PROBLEM:
Check each line of the data below for the string "EvEndpoints", then state how many have it and nothing else.

---- RECORDS

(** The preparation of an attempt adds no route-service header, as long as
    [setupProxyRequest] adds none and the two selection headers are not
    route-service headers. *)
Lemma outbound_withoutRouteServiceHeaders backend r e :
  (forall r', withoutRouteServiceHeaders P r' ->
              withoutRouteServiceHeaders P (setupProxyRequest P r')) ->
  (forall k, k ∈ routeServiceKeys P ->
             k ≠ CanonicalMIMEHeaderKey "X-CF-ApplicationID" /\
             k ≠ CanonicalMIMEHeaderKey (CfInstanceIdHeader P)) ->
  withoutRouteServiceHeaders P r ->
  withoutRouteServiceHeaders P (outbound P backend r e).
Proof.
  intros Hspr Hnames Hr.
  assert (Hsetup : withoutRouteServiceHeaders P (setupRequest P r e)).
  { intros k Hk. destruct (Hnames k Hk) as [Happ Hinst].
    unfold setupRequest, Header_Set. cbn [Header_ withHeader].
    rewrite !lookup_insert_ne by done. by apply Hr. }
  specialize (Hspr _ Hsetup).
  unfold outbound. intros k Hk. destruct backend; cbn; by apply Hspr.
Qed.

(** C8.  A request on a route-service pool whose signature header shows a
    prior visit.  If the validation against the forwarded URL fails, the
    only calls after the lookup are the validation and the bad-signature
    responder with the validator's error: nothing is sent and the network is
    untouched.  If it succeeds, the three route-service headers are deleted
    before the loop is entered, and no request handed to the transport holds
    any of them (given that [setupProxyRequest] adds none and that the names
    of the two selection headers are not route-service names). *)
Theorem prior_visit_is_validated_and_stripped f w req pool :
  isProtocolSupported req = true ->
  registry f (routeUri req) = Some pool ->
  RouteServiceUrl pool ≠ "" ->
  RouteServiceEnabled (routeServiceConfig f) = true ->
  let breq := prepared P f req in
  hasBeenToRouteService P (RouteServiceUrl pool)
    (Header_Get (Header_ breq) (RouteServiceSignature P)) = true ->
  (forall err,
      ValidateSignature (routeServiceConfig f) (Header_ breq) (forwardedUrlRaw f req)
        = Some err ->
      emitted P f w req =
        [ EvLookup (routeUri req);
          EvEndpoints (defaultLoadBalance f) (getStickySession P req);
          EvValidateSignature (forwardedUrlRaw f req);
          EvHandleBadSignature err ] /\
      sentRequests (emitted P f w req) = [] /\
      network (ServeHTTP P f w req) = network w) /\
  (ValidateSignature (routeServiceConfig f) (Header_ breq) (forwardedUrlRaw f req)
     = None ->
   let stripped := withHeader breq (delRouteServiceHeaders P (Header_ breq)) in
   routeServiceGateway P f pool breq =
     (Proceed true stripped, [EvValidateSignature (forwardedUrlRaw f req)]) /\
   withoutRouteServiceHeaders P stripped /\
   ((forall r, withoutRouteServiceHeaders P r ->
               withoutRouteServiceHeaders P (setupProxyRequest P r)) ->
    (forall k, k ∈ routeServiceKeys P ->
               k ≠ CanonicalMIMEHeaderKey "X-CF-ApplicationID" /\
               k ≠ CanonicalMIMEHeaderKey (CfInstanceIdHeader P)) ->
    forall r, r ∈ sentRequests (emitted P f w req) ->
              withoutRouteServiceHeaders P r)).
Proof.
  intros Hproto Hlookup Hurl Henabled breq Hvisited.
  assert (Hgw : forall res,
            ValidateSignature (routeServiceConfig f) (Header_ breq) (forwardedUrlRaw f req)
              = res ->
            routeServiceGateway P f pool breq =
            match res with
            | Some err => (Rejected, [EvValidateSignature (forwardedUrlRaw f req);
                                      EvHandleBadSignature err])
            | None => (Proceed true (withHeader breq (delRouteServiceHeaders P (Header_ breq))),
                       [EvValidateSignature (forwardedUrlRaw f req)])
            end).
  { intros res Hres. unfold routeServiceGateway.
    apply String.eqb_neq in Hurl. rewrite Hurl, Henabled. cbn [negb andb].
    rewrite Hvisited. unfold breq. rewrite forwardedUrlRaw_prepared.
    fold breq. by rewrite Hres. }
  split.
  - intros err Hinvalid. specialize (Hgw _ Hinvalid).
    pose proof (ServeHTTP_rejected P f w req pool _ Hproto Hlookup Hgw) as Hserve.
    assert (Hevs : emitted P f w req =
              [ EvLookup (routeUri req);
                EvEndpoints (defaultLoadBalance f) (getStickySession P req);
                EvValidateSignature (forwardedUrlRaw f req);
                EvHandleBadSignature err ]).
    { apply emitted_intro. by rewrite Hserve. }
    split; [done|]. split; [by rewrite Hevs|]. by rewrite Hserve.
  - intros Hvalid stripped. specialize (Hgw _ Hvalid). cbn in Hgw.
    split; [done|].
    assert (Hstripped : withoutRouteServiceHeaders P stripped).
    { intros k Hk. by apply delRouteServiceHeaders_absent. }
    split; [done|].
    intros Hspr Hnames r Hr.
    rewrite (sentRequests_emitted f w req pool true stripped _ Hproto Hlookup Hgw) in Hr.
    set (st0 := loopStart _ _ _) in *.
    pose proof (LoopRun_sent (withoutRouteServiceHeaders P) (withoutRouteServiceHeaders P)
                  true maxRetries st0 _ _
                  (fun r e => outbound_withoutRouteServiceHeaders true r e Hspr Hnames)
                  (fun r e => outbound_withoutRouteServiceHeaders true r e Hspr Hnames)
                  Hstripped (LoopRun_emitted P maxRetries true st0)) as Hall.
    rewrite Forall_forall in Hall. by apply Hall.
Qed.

--------
---- RECORDS

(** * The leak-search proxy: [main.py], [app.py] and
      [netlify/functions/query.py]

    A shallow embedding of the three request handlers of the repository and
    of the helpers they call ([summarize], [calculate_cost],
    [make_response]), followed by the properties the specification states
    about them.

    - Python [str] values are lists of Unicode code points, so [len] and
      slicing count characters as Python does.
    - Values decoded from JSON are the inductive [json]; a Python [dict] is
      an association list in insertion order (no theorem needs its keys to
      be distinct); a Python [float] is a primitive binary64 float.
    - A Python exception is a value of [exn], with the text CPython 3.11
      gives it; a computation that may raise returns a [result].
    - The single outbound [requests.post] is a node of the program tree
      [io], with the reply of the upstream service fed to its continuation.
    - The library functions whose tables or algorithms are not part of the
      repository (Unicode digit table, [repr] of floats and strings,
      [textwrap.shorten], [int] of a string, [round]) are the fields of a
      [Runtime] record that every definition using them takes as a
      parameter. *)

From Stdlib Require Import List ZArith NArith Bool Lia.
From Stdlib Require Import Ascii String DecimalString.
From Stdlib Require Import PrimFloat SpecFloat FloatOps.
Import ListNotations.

--------

RESPONSE BOX:
2